When Ino is twenty-seven she turns around and finds she is alone in the flower shop. Night has fallen over Hidden Leaf and the streetlamps cast their orange light over the empty streets. A few last people pass by on their way home. Tsubasa, her assistant, has left some time ago and usually Ino leaves at this time, too, but today she feels like staying a while. Slowly, slowly, she turns her wheelchair and regards her surroundings: there are stacks of unused flower pots, neatly lined up in the shelves, different sizes, different colors. Next, there are the potted plants: arranged by color and by how much sun and water they need, the sun-loving ones close to the south-going window, shadow-plants at the northern wall. When she was a child this place held power: it still does. All her memories are stowed away in the shop she inherited from her parents, her entire childhood, her teenage years, her adult life. The flower shop holds memories of her first sleepover with both Sakura and Hinata, the three of them giggling and chatting until well after midnight. Or the first test Asuma-sensei put Team Ten through, the one they surely wouldn't have failed hadn't Chouji decided to take a break to eat chips while Shikamaru had watched clouds and thereby had forced Ino to shout at them, which, of course, had called upon their sensei - which made them lose. Shikamaru's elevation to chuunin, which they had celebrated in the barbecue restaurant. Even Sensei's funeral is here and the first time she held his and Kurenai-sensei's little girl. The celebration after the war. Her training with Anko-sensei to become Anbu, her missions with Naruto, the meetings with Chouji and Shikamaru on weekends, going out with the girls, Hinata's engagement party, her parents' silver wedding ceremony. All of them are there, in every stage of childhood, teenage and adult years: Shikamaru, Chouji, Sakura, Sasuke, Naruto, Lee, Neji, Tenten, Kiba, Shino and Hinata, and the many, many people she has gotten to know. A memory palace full of dreams of a different time.

One day in Ino's twenty-eight year she looks at the life she has made her own and feels strangely sad and elated at the same time. And then, the door to the flower shop opens despite the Closed-sign and a stranger enters, shifting from shadow to light until he is no longer a stranger but her oldest, closest friend. He twitches an invisible smile at her and Ino smiles back.

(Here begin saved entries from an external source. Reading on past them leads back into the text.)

(* ===== verification/KernelWp.v ===== *)
(** * Reasoning about the process table (kernel/proc.c)

    What wakeup(), kill() and killed() do, on every path, to the table of
    processes: the lemmas with which the other components use them. *)

From S2P Require Import Prelude Machine Mem Kalloc Sleeplock Store Log FsDisk Fs Demo Vm Kernel DemoKernel.

Open Scope Z_scope.

(** wakeup(c) by the process [me]. *)
Definition wake_one (c : chan) (x : proc) : proc :=
  if decide (p_state x = SLEEPING /\ p_chan x = Some c) then p_set_state RUNNABLE x else x.
Definition woken (c : chan) (me : option nat) (l : list proc) : list proc :=
  imap (fun i x => if decide (me = Some i) then x else wake_one c x) l.

(** The effect of kill() on its victim. *)
Definition kill_one (x : proc) : proc :=
  let x := p_set_killed true x in
  if decide (p_state x = SLEEPING) then p_set_state RUNNABLE x else x.

Section KernelWp.
Context {St : Type}.
Implicit Types w : world (kernel St).

(** The table is complete and none of its locks is held by this CPU. *)
Definition table_free w : Prop := length (k_procs (user w)) = NPROCn /\ forall p, LProc p ∉ held w.

Definition with_procs (l : list proc) w : world (kernel St) :=
  World (held w) (trace w) (k_set_procs l (user w)).

Lemma with_procs_id w : with_procs (k_procs (user w)) w = w.
Proof. by destruct w as [h t []]. Qed.

Lemma getp_wp p x Q w : k_procs (user w) !! p = Some x -> Q x w -> wp (getp p) Q w.
Proof. intros E HQ. unfold getp. do 2 wp_step. by eapply wp_the. Qed.

Lemma setp_wp p f Q w : Q tt (with_procs (alter f p (k_procs (user w))) w) -> wp (setp p f) Q w.
Proof. done. Qed.

Lemma table_lookup w p : table_free w -> (p < NPROCn)%nat -> exists x, k_procs (user w) !! p = Some x.
Proof. intros [Hl _] Hp. apply lookup_lt_is_Some_2. lia. Qed.

Lemma killed_wp p x (Q : bool -> world (kernel St) -> Prop) w :
  LProc p ∉ held w -> k_procs (user w) !! p = Some x -> Q (p_killed x) w -> wp (killed p) Q w.
Proof.
  intros Hl Hx HQ. unfold killed. wp_step. apply wp_acquire; [done|]. wp_step. eapply getp_wp; [exact Hx|].
  wp_step. eapply wp_release; [done|]. wp_step. by destruct w.
Qed.

Lemma imap_lookup_id {A} (f : nat -> A -> A) (l : list A) j x :
  l !! j = Some x -> imap (fun i y => if decide (i < j)%nat then f i y else y) l !! j = Some x.
Proof. intros Hx. rewrite list_lookup_imap, Hx. cbn. by rewrite decide_False by lia. Qed.

Lemma imap_step {A} (f : nat -> A -> A) (l : list A) j :
  alter (f j) j (imap (fun i y => if decide (i < j)%nat then f i y else y) l) =
  imap (fun i y => if decide (i < S j)%nat then f i y else y) l.
Proof.
  apply list_eq. intros i. destruct (decide (i = j)) as [->|Hne].
  - rewrite list_lookup_alter_eq, !list_lookup_imap. destruct (l !! j); cbn; [|done].
    by rewrite decide_False, decide_True by lia.
  - rewrite list_lookup_alter_ne, !list_lookup_imap by done. destruct (l !! i); cbn; [|done]. f_equal.
    destruct (decide (i < j)%nat), (decide (i < S j)%nat); done || lia.
Qed.

Lemma alter_same {A} (f : A -> A) (l : list A) j x : l !! j = Some x -> f x = x -> alter f j l = l.
Proof.
  intros Hx Hf. apply list_eq. intros i. destruct (decide (i = j)) as [->|]; [|by rewrite list_lookup_alter_ne].
  rewrite list_lookup_alter_eq, Hx. cbn. by rewrite Hf.
Qed.

Lemma wakeup_wp c (Q : unit -> world (kernel St) -> Prop) w :
  table_free w -> Q tt (with_procs (woken c (k_cur (user w)) (k_procs (user w))) w) -> wp (wakeup c) Q w.
Proof.
  intros [Hlen Hheld] HQ. set (f := fun (i : nat) x => if decide (k_cur (user w) = Some i) then x else wake_one c x).
  set (l := k_procs (user w)) in *. unfold wakeup.
  apply wp_for_seq with (I := fun j w' => w' = with_procs (imap (fun i y => if decide (i < j)%nat then f i y else y) l) w).
  - replace (imap _ l) with l; [symmetry; apply with_procs_id|]. apply list_eq. intros i.
    rewrite list_lookup_imap. destruct (l !! i); cbn; [|done]. by rewrite decide_False by lia.
  - intros j w' Hj ->. destruct (lookup_lt_is_Some_2 l j) as [x Hx]; [rewrite Hlen; lia|].
    pose proof (imap_lookup_id f l j x Hx) as Hx'. pose proof (imap_step f l j) as Hst.
    do 2 wp_step. cbn [k_cur k_set_procs with_procs user]. case_bool_decide as Hme.
    { wp_step. f_equal. rewrite <- Hst. symmetry. eapply alter_same; [exact Hx'|]. unfold f. case_decide; [done|]. by cbn in Hme. }
    wp_step. apply wp_acquire; [apply Hheld|]. wp_step. eapply getp_wp; [exact Hx'|]. wp_step.
    assert (f j = wake_one c) as Hf by (unfold f; by case_decide). rewrite Hf in Hst.
    destruct (bool_decide (p_state x = SLEEPING) && bool_decide (p_chan x = Some c)) eqn:Es.
    + apply setp_wp. eapply wp_release; [done|]. rewrite <- Hst.
      enough (forall L, L !! j = Some x -> alter (p_set_state RUNNABLE) j L = alter (wake_one c) j L) as E by (by rewrite <- E).
      apply andb_true_iff in Es as [E1%bool_decide_eq_true E2%bool_decide_eq_true]. intros L HL.
      apply list_eq. intros i. destruct (decide (i = j)) as [->|]; [|by rewrite !list_lookup_alter_ne].
      rewrite !list_lookup_alter_eq, HL. cbn. unfold wake_one. by rewrite decide_True.
    + wp_step. eapply wp_release; [done|]. rewrite <- Hst. erewrite alter_same; [done|exact Hx'|].
      unfold wake_one. apply decide_False. intros [E1 E2]. by rewrite !bool_decide_eq_true_2 in Es.
  - intros w' ->. replace (imap _ l) with (woken c (k_cur (user w)) l); [done|]. unfold woken. apply list_eq. intros i.
    rewrite !list_lookup_imap. destruct (l !! i) as [x|] eqn:Hx; cbn; [|done]. apply lookup_lt_Some in Hx.
    rewrite (decide_True (P := (i < 0 + NPROCn)%nat)) by lia. done.
Qed.

Lemma woken_length c me l : length (woken c me l) = length l.
Proof. apply length_imap. Qed.

Lemma kill_loop_wp pid (l : list proc) j fuel (Q : Z -> world (kernel St) -> Prop) w :
  table_free w -> k_procs (user w) = l -> (j <= NPROCn)%nat -> (NPROCn - j < fuel)%nat ->
  (forall i x, l !! i = Some x -> (i < j)%nat -> p_pid x <> pid) ->
  (forall p x, l !! p = Some x -> p_pid x = pid -> (forall i y, l !! i = Some y -> (i < p)%nat -> p_pid y <> pid) ->
     Q 0 (with_procs (<[p := kill_one x]> l) w)) ->
  ((forall i x, l !! i = Some x -> p_pid x <> pid) -> Q (-1) w) ->
  wp (iter fuel (kill_step pid) j) Q w.
Proof.
  intros Ht Hl Hj Hf Hbefore Hhit Hmiss. revert j Hj Hf Hbefore. induction fuel as [|fuel IH]; intros j Hj Hf Hbefore; [lia|].
  cbn [iter]. wp_step. unfold kill_step at 1. destruct (Nat.ltb_spec j NPROCn) as [Hlt|Hge]; cbn [negb].
  2:{ do 2 wp_step. apply Hmiss. intros i x Hx. apply (Hbefore i x Hx). apply lookup_lt_Some in Hx.
      destruct Ht as [Hlen _]. rewrite Hl in Hlen. lia. }
  destruct (table_lookup w j Ht Hlt) as [x Hx]. wp_step. apply wp_acquire; [apply Ht|]. wp_step.
  eapply getp_wp; [exact Hx|]. rewrite Hl in Hx. destruct (Z.eqb_spec (p_pid x) pid) as [Hp|Hp].
  - wp_step. apply setp_wp. wp_step. assert (alter (p_set_killed true) j l !! j = Some (p_set_killed true x)) as Hx' by (by rewrite list_lookup_alter_eq, Hx).
    specialize (Hhit j x Hx Hp Hbefore). unfold with_procs, kill_one in Hhit.
    change (p_state (p_set_killed true x)) with (p_state x) in Hhit. case_bool_decide as Es.
    + rewrite decide_True in Hhit by done. apply setp_wp. wp_step. eapply wp_release; [done|]. do 2 wp_step.
      cbn. rewrite Hl. replace (alter _ j (alter _ j l)) with (<[j := p_set_state RUNNABLE (p_set_killed true x)]> l); [done|].
      apply list_eq. intros i. destruct (decide (i = j)) as [->|]; [|by rewrite list_lookup_insert_ne, !list_lookup_alter_ne].
      rewrite list_lookup_insert_eq by (by eapply lookup_lt_Some). by rewrite !list_lookup_alter_eq, Hx.
    + rewrite decide_False in Hhit by done. do 2 wp_step. eapply wp_release; [done|]. do 2 wp_step.
      cbn. rewrite Hl. replace (alter _ j l) with (<[j := p_set_killed true x]> l); [done|].
      apply list_eq. intros i. destruct (decide (i = j)) as [->|]; [|by rewrite list_lookup_insert_ne, !list_lookup_alter_ne].
      rewrite list_lookup_insert_eq by (by eapply lookup_lt_Some). by rewrite !list_lookup_alter_eq, Hx.
  - wp_step. eapply wp_release; [done|]. wp_step. cbn [held trace user].
    assert (World (held w) (trace w) (user w) = w) as -> by (by destruct w).
    apply IH; [lia|lia|]. intros i y Hy Hi. destruct (decide (i = j)) as [->|]; [by simplify_eq|]. eapply Hbefore; [done|lia].
Qed.
End KernelWp.

(** kill(pid) marks the first slot of the table whose pid field is [pid] and
    makes it runnable if it sleeps, changes nothing else, and answers 0; when no
    slot has that pid it changes nothing and answers -1. *)
Theorem kill_correct {St} (pid : Z) (w : world (kernel St)) :
  table_free w ->
  wp (kill pid) (fun r w' =>
      match list_find (fun x => p_pid x = pid) (k_procs (user w)) with
      | Some (p, x) => r = 0 /\ w' = with_procs (<[p := kill_one x]> (k_procs (user w))) w
      | None => r = -1 /\ w' = w
      end) w.
Proof.
  intros Ht. unfold kill. apply kill_loop_wp with (l := k_procs (user w)); try done; try lia.
  - intros p x Hx Hp Hbefore. replace (list_find _ _) with (Some (p, x)); [done|]. symmetry.
    apply list_find_Some. split; [done|]. split; [done|]. intros i y Hy Hi. by eapply Hbefore.
  - intros Hno. replace (list_find _ _) with (@None (nat * proc)); [done|]. symmetry. apply list_find_None.
    apply Forall_lookup. intros i x. apply Hno.
Qed.

Lemma kill_correct_witness :
  wp (kill 1) (fun r w' => r = 0 /\ w' = with_procs (<[0%nat := kill_one dk_running]> dk_procs) demo_world) demo_world.
Proof.
  apply (kill_correct 1 demo_world). split; [reflexivity|]. intros p. apply not_elem_of_nil.
Defined.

A cool gust of wind fades as it dissipates in the warmth of the shop: night has now fallen completely.

"What's up?" Ino asks and more feels than sees Shikamaru shrug.

"I saw you inside when I was passing by, so I came in."

"Hmm." She acknowledges without comment.

"Are you going home?"

"I guess."

"I'll walk you."

The evening air is cool. Glancing up at Shikamaru (it is a different perspective, one she had to get used to first: everyone is taller than her now) she watches his profile. He isn't handsome in the typical sense of the word. He never was what she once would have described as good-looking, either, and yet her heart contracts at his sight: this is _Shikamaru_. She has loved him for so long she cannot remember when it began.

The door to her apartment is purple, Naruto painted it for her. Ino fashioned the small flower wreath herself.

He looks down at her, the frown she knows so well clear on his face even in the darkness. Opening his mouth he makes up his mind, closes it again. For another stretch of time, silence hangs over them. Then he asks: "Are you ever going to say it?"

Ino smiles. He's manipulating her, clearly, but two can play this game. _Not naming this. _"It's not like _you_ are going to say anything." The topic is clear, so clear. She should be jealous, furious, bitchy, sad, melodramatic. She should be everything but this love feels like it has been with her so long it is an old friend even though it causes her pain sometimes.

"Fine." Shikamaru stops in front of her door, turns to face her. "What do you want, Ino? What do you really want?"

"There are many things I want." Many things she dreams of. Her life has been nothing how she expected it to be, still, is being content so wrong?

"Does what I want count for anything?" He asks, leaning down, dark eyes watching her with familiar intensity and alien frustration and she shivers.

"If you want something," Ino answers, "you have to work for it. Nothing in this world is for free."

He squeezes his eyes shut and sighs and the words are slow, carefully placed. _This is life, Shikamaru, not a diplomatic mission. _But everything he does he does with this same care.

"Were you ever jealous of Temari?"

They never talked about it, ever. Shikamaru's five-year relationship with the diplomat from Hidden Sand is something that always stood between them but none of them ever mentioned. Like a wall, it hadn't been too high to block Ino's view from him but it had effectively stopped her from edging closer. It had been for the better – or, at least, she had told herself it had been.

"Would it matter today? I could as well ask you if you still love her." The pinprick of hurt is there, ghost of a pain that once seemed to define her entire life.

"She's married."

Ino looks at him with a mixture of exasperation and anger. "I know that. Would it matter if you still loved her? No, it wouldn't. You can't explain everything with logic, Shikamaru. Human beings are illogical. Hearts are, too."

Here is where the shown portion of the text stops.